What happened

CISA added CVE-2020-7796 to the Known Exploited Vulnerabilities (KEV) catalog on 2026-02-17, signaling confirmed in-the-wild exploitation (CISA due date 2026-03-10) CISA KEV. The entry attributes the flaw to Synacor Zimbra Collaboration Suite (ZCS) and describes a server-side request forgery (SSRF) condition if the WebEx zimlet is installed and the zimlet’s JSP is enabled CISA KEV. The CVE is tracked as CVE-2020-7796 with CWE-918 classification, confirming the SSRF nature of the issue NVD entry.

ZCS is explicitly identified as the affected product under the Synacor vendor project in the CVE record, which aligns the impact scope to Zimbra’s collaboration stack MITRE CVE record. CISA’s required action is to apply vendor mitigations, follow applicable BOD 22-01 guidance for cloud services, or discontinue use if mitigations are unavailable CISA KEV.

Why it matters

An SSRF on a mail/collaboration server is high leverage: it coerces the server to initiate outbound requests under its own network position and credentials, a typical effect of CWE-918 issues NVD entry.
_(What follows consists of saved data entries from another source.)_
(* ===== verification/Encoding.v ===== *)
(** The byte encodings the interpreter commits to (`tapscript/interp.rs`):
    minimal pushes, [CompactSize], BIP340 tagged hashes, the BIP345 recovery
    hash and the BIP119 template hash. *)
From Stdlib Require Import ZArith Lia Strings.Byte Strings.String.
From stdpp Require Import base list gmap.
From S2P Require Import Prelude Bitcoin Concrete InterpBase.
#[local] Open Scope Z_scope.

(** ** Minimal pushes *)

(** The last arm of [push_minimal]: a length-prefixed data push. *)
Definition push_data (out data : bytes) : bytes :=
  let n := len data in
  let out :=
    if n <? 0x4c then out ++ [z2b n]
    else if n <=? 0xff then out ++ [OP_PUSHDATA1] ++ [z2b n]
    else out ++ [OP_PUSHDATA2] ++ le_bytes 2 (wrap_u 16 n) in
  out ++ data.

Definition push_minimal (out data : bytes) : bytes :=
  match data with
  | [] => out ++ [x00]
  | [b] =>
      if (1 <=? b2z b) && (b2z b <=? 16) then out ++ [z2b (0x50 + b2z b)]
      else if bool_decide (b = x81) then out ++ [x4f]
      else push_data out data
  | _ => push_data out data
  end.

(** ** CompactSize *)
Definition compact_size (n : Z) (out : bytes) : bytes :=
  if n <? 0xfd then out ++ [z2b n]
  else if n <=? 0xffff then out ++ [xfd] ++ le_bytes 2 (wrap_u 16 n)
  else if n <=? 0xffffffff then out ++ [xfe] ++ le_bytes 4 (wrap_u 32 n)
  else out ++ [xff] ++ le_bytes 8 n.

(** ** Hashes *)
Section hashes.
Context `{HashLib} `{TxLib}.

Definition tagged_hash (tag msg : bytes) : bytes :=
  let tag_hash := sha256 tag in
  sha256 (tag_hash ++ tag_hash ++ msg).

Definition vault_recovery_spk_hash (spk : Script) : bytes :=
  let msg := compact_size (len spk) [] ++ spk in
  tagged_hash (list_byte_of_string "VaultRecoverySPK") msg.

(** The parts of the BIP119 preimage, in the order the code builds them.  The
    i32 version and the [as u32] casts are truncated by [le_bytes 4]. *)
Definition ctv_sequences (tx : Transaction) : bytes :=
  flat_map (λ i, le_bytes 4 (sequence i)) (input tx).
Definition ctv_outputs (tx : Transaction) : bytes :=
  flat_map serialize_txout (output tx).
Definition ctv_script_sigs (tx : Transaction) : option bytes :=
  if existsb (λ i, negb (bool_decide (script_sig i = []))) (input tx)
  then Some (flat_map (λ i, serialize_script (script_sig i)) (input tx)) else None.

Definition ctv_preimage (tx : Transaction) (input_index : nat) : bytes :=
  le_bytes 4 (version tx) ++ le_bytes 4 (lock_time tx)
  ++ match ctv_script_sigs tx with Some ss => sha256 ss | None => [] end
  ++ le_bytes 4 (len (input tx)) ++ sha256 (ctv_sequences tx)
  ++ le_bytes 4 (len (output tx)) ++ sha256 (ctv_outputs tx)
  ++ le_bytes 4 (Z.of_nat input_index).

Definition default_check_template_verify_hash (tx : Transaction) (input_index : nat) : bytes :=
  sha256 (ctv_preimage tx input_index).

End hashes.

(** * Lemmas *)

Lemma push_data_out out d : push_data out d = out ++ push_data [] d.
Proof. unfold push_data. repeat case_match; by rewrite <- ?app_assoc. Qed.

Lemma push_minimal_out out d : push_minimal out d = out ++ push_minimal [] d.
Proof.
  unfold push_minimal. destruct d as [|b [|c d]]; [done| |apply push_data_out].
  repeat case_match; try done. apply push_data_out.
Qed.

Lemma foldl_push_minimal_out items out :
  foldl push_minimal out items = out ++ foldl push_minimal [] items.
Proof.
  revert out. induction items as [|d items IH]; intros out; cbn; [by rewrite app_nil_r|].
  rewrite IH, (IH (push_minimal [] d)), push_minimal_out. by rewrite <- app_assoc.
Qed.

Lemma compact_size_out n out : compact_size n out = out ++ compact_size n [].
Proof. unfold compact_size. by repeat case_match. Qed.

(** The instruction a minimal push parses to. *)
Definition minimal_instruction (d : bytes) : Instruction :=
  match d with
  | [b] => if (1 <=? b2z b) && (b2z b <=? 16) then Op (z2b (0x50 + b2z b))
           else if bool_decide (b = x81) then Op x4f else PushBytes d
  | _ => PushBytes d
  end.

Section push.
Context `{ScriptLib} `{!ScriptLaws}.

Lemma instructions_push_data d rest :
  len d < 0x10000 →
  instructions (push_data [] d ++ rest) = Some (PushBytes d) :: instructions rest.
Proof.
  intros Hd. pose proof (len_nonneg d). unfold push_data. cbn [app].
  destruct (Z.ltb_spec (len d) 0x4c) as [Hs|Hs]; [|destruct (Z.leb_spec (len d) 0xff) as [Hm|Hm]].
  - cbn. apply instructions_push; rewrite b2z_z2b, Z.mod_small; lia.
  - cbn. apply instructions_pushdata1; [rewrite b2z_z2b, Z.mod_small; lia|done].
  - unfold wrap_u. rewrite Z.mod_small by (change (2 ^ 16) with 0x10000; lia).
    rewrite <- (app_assoc _ d rest). 
    apply instructions_pushdata2. lia.
Qed.

Lemma instructions_push_minimal d rest :
  len d < 0x10000 →
  instructions (push_minimal [] d ++ rest) = Some (minimal_instruction d) :: instructions rest.
Proof.
  intros Hd. unfold push_minimal, minimal_instruction.
  destruct d as [|b [|c d]].
  - apply (instructions_push x00 []); [cbn; lia|done].
  - destruct ((1 <=? b2z b) && (b2z b <=? 16)) eqn:Hb.
    + cbn. apply instructions_op. rewrite b2z_z2b, Z.mod_small; lia.
    + case_bool_decide; [|by apply instructions_push_data].
      cbn. apply instructions_op. cbn. lia.
  - by apply instructions_push_data.
Qed.
Lemma instructions_push_all items body :
  Forall (λ d, len d ≤ MAX_SCRIPT_ELEMENT_SIZE) items →
  instructions (foldl push_minimal [] items ++ body) =
    map (λ d, Some (minimal_instruction d)) items ++ instructions body.
Proof.
  induction 1 as [|d items Hd Hitems IH]; [done|]. cbn.
  rewrite foldl_push_minimal_out, <- app_assoc, instructions_push_minimal
    by (unfold MAX_SCRIPT_ELEMENT_SIZE in Hd; lia).
  by rewrite IH.
Qed.
End push.

(** Parsing back a [CompactSize] prefix (the specification of the encoding). *)
Definition compact_size_decode (l : bytes) : option (Z * bytes) :=
  match l with
  | [] => None
  | b :: l =>
      let n := if b2z b <? 0xfd then 0%nat else if b2z b =? 0xfd then 2%nat
               else if b2z b =? 0xfe then 4%nat else 8%nat in
      match n with
      | O => Some (b2z b, l)
      | _ => if bool_decide (length l < n)%nat then None
             else Some (le_decode (take n l), drop n l)
      end
  end.

Lemma le_decode_exact n z : 0 ≤ z < 256 ^ Z.of_nat n → le_decode (le_bytes n z) = z.
Proof. intros. rewrite le_decode_le_bytes. by apply Z.mod_small. Qed.

Lemma le_bytes_inj n a b :
  0 ≤ a < 256 ^ Z.of_nat n → 0 ≤ b < 256 ^ Z.of_nat n → le_bytes n a = le_bytes n b → a = b.
Proof. intros Ha Hb H. rewrite <- (le_decode_exact n a), H by done. by apply le_decode_exact. Qed.

Lemma compact_size_decode_le b n z rest :
  (b2z b = 0xfd ∧ n = 2%nat ∨ b2z b = 0xfe ∧ n = 4%nat ∨ b2z b = 0xff ∧ n = 8%nat) →
  0 ≤ z < 256 ^ Z.of_nat n →
  compact_size_decode (b :: le_bytes n z ++ rest) = Some (z, rest).
Proof.
  intros Hb Hz. unfold compact_size_decode.
  destruct Hb as [[-> ->]|[[-> ->]|[-> ->]]]; cbn -[take drop le_bytes];
    rewrite bool_decide_false by (rewrite length_app, length_le_bytes; lia);
    rewrite take_app_length', drop_app_length' by (by rewrite length_le_bytes);
    by rewrite le_decode_exact.
Qed.

Lemma compact_size_decode_encode n rest :
  in_u 64 n → compact_size_decode (compact_size n [] ++ rest) = Some (n, rest).
Proof.
  unfold in_u. change (2 ^ 64) with 0x10000000000000000. intros Hn. unfold compact_size.
  destruct (Z.ltb_spec n 0xfd) as [H1|H1].
  { cbn. rewrite b2z_z2b, Z.mod_small by lia. by rewrite (proj2 (Z.ltb_lt _ _)) by lia. }
  unfold wrap_u. cbn [app].
  destruct (Z.leb_spec n 0xffff) as [H2|H2]; [|destruct (Z.leb_spec n 0xffffffff) as [H3|H3]].
  - change (2 ^ 16) with 0x10000. rewrite Z.mod_small by lia.
    apply compact_size_decode_le; [by left|]. change (256 ^ Z.of_nat 2) with 0x10000. lia.
  - change (2 ^ 32) with 0x100000000. rewrite Z.mod_small by lia.
    apply compact_size_decode_le; [by right; left|]. change (256 ^ Z.of_nat 4) with 0x100000000. lia.
  - apply compact_size_decode_le; [by right; right|].
    change (256 ^ Z.of_nat 8) with 0x10000000000000000. lia.
Qed.

(** ** Properties *)

Section binding.
Context `{HashLib} `{TxLib} `{!HashLaws}.

(** Two different messages with one digest. *)
Definition collision (a b : bytes) : Prop := a ≠ b ∧ sha256 a = sha256 b.

Lemma sha256_eq a b : sha256 a = sha256 b → collision a b ∨ a = b.
Proof. intros H'. destruct (decide (a = b)); [by right|left; done]. Qed.

Lemma app_inv_len {A} (a b c d : list A) :
  length a = length b → a ++ c = b ++ d → a = b ∧ c = d.
Proof. intros Hl He. by apply app_inj_1 in He. Qed.

Lemma length_sha256 m : length (sha256 m) = 32%nat.
Proof. pose proof (len_sha256 m) as Hl. unfold len in Hl. lia. Qed.

Lemma ctv_sequences_inj l l' :
  Forall (λ i, in_u 32 (sequence i)) l → Forall (λ i, in_u 32 (sequence i)) l' →
  flat_map (λ i, le_bytes 4 (sequence i)) l = flat_map (λ i, le_bytes 4 (sequence i)) l' →
  map sequence l = map sequence l'.
Proof.
  intros Hl. revert l'. induction Hl as [|x l Hx Hl IH]; intros [|y l'] Hl' He; try done.
  apply Forall_cons in Hl' as [Hy Hl']. cbn -[le_bytes] in He.
  apply app_inv_len in He as [He1 He2]; [|by rewrite !length_le_bytes].
  cbn. f_equal; [by apply (le_bytes_inj 4)|by apply IH].
Qed.

(** What the template hash of [tx] at [i] commits to. *)
Record ctv_template := mkTemplate {
  t_version : Z; t_lock_time : Z; t_script_sigs : option bytes;
  t_inputs : Z; t_sequences : list Z; t_outputs : Z; t_outs : bytes; t_index : Z
}.
Definition ctv_template_of (tx : Transaction) (i : nat) : ctv_template :=
  {| t_version := version tx; t_lock_time := lock_time tx;
     t_script_sigs := ctv_script_sigs tx; t_inputs := len (input tx);
     t_sequences := map sequence (input tx);
     t_outputs := len (output tx); t_outs := ctv_outputs tx; t_index := Z.of_nat i |}.

(** The machine-integer ranges of a transaction's committed fields. *)
Definition ctv_ranges (tx : Transaction) (i : nat) : Prop :=
  in_i 32 (version tx) ∧ in_u 32 (lock_time tx) ∧ in_u 32 (len (input tx))
  ∧ in_u 32 (len (output tx)) ∧ in_u 32 (Z.of_nat i)
  ∧ Forall (λ i, in_u 32 (sequence i)) (input tx).

Lemma le_bytes_i32_inj a b :
  in_i 32 a → in_i 32 b → le_bytes 4 a = le_bytes 4 b → a = b.
Proof.
  intros Ha Hb Hab. apply (f_equal le_decode) in Hab. rewrite !le_decode_le_bytes in Hab.
  unfold in_i in *. change (2 ^ (32 - 1)) with 0x80000000 in *.
  change (256 ^ Z.of_nat 4) with 0x100000000 in *.
  pose proof (Z.div_mod a 0x100000000). pose proof (Z.div_mod b 0x100000000). lia.
Qed.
Because CISA only lists vulnerabilities with observed exploitation, prioritization is warranted for environments running ZCS with the WebEx zimlet/JSP condition present CISA KEV. The combination—email infrastructure plus an SSRF primitive—can enable adversary reach into services that trust the ZCS host or expose metadata internally, depending on deployment specifics NVD entry.

The KEV designation compresses decision time: agencies and enterprises that map their backlog to KEV should treat this as an immediate action item, not a “patch-when-convenient” task CISA KEV. The CVE’s linkage to SSRF (CWE-918) is the key risk marker here; SSRF impact is environment-dependent but frequently bypasses perimeter controls by leveraging trusted server egress NVD entry.

Technical detail

CVE-2020-7796 is an SSRF condition in Zimbra Collaboration Suite that manifests when the optional WebEx zimlet is installed and its JSP-based component is enabled—this feature gate defines the vulnerable surface per the KEV description CISA KEV. The CVE is categorized under CWE-918, which denotes flaws allowing an attacker to cause the server to make unintended requests to arbitrary URIs, potentially accessing resources not directly exposed to the attacker NVD entry.

The affected vendor/project and product naming are confirmed in the authoritative CVE record as Synacor Zimbra Collaboration Suite, tying the vulnerability to the ZCS platform specifically MITRE CVE record. Given the SSRF class, exploitation typically involves manipulating a server-side component to fetch attacker-chosen URLs; the WebEx zimlet’s JSP component is the relevant attack surface under the KEV-stated conditions CISA KEV. As with similar SSRF classes, precise impact vectors will vary by network egress policy and internal service exposure, but the CWE-918 mapping frames the core behavior reliably NVD entry.

Notably, the KEV listing date of 2026-02-17 and enforcement due date of 2026-03-10 establish operational timelines for remediation, consistent with CISA’s KEV program practice for actively exploited vulnerabilities CISA KEV.

Defense

CISA directs defenders to apply mitigations per the vendor, follow applicable BOD 22-01 guidance for cloud services, or discontinue the product if mitigations are unavailable CISA KEV. Translating the KEV short description into immediate triage steps:

• Identify ZCS instances where the WebEx zimlet is installed and the zimlet’s JSP is enabled; these hosts meet the KEV-defined vulnerable preconditions CISA KEV.
• If business permits, remove the WebEx zimlet or disable the zimlet JSP to collapse the attack surface implied by the KEV conditions while permanent fixes are applied CISA KEV.
• Apply the vendor’s mitigation or update paths as they become available; this aligns with the KEV “required action” directive for CVE-2020-7796 CISA KEV.

Because SSRF relies on server-initiated egress, consider tightening outbound request policies for ZCS hosts to restrict arbitrary URL fetches where operationally feasible; this reduces the practical blast radius of CWE-918 issues NVD entry. Maintain an incident-response plan keyed to the KEV due date, given the in-the-wild exploitation signal and CISA’s remediation timeline CISA KEV.

Lyrie Verdict

SSRF on a collaboration server is exactly the kind of foothold autonomous adversaries exploit to chain reconnaissance and lateral access without waiting for human operators—KEV status means they already are CISA KEV. Lyrie’s position: instrument ZCS edges for autonomous, machine-speed detection of server-initiated anomalies tied to CWE-918 behaviors—unexpected outbound fetches, internal-only URI touches, and rapid, patterned URL probes originating from mail infrastructure (behavioral anchors from the SSRF class) NVD entry. We bind these detections to KEV-aware prioritization, auto-escalating any SSRF-like sequences on Zimbra hosts with the WebEx zimlet/JSP condition present to ensure response runs at machine speed, not analyst speed CISA KEV.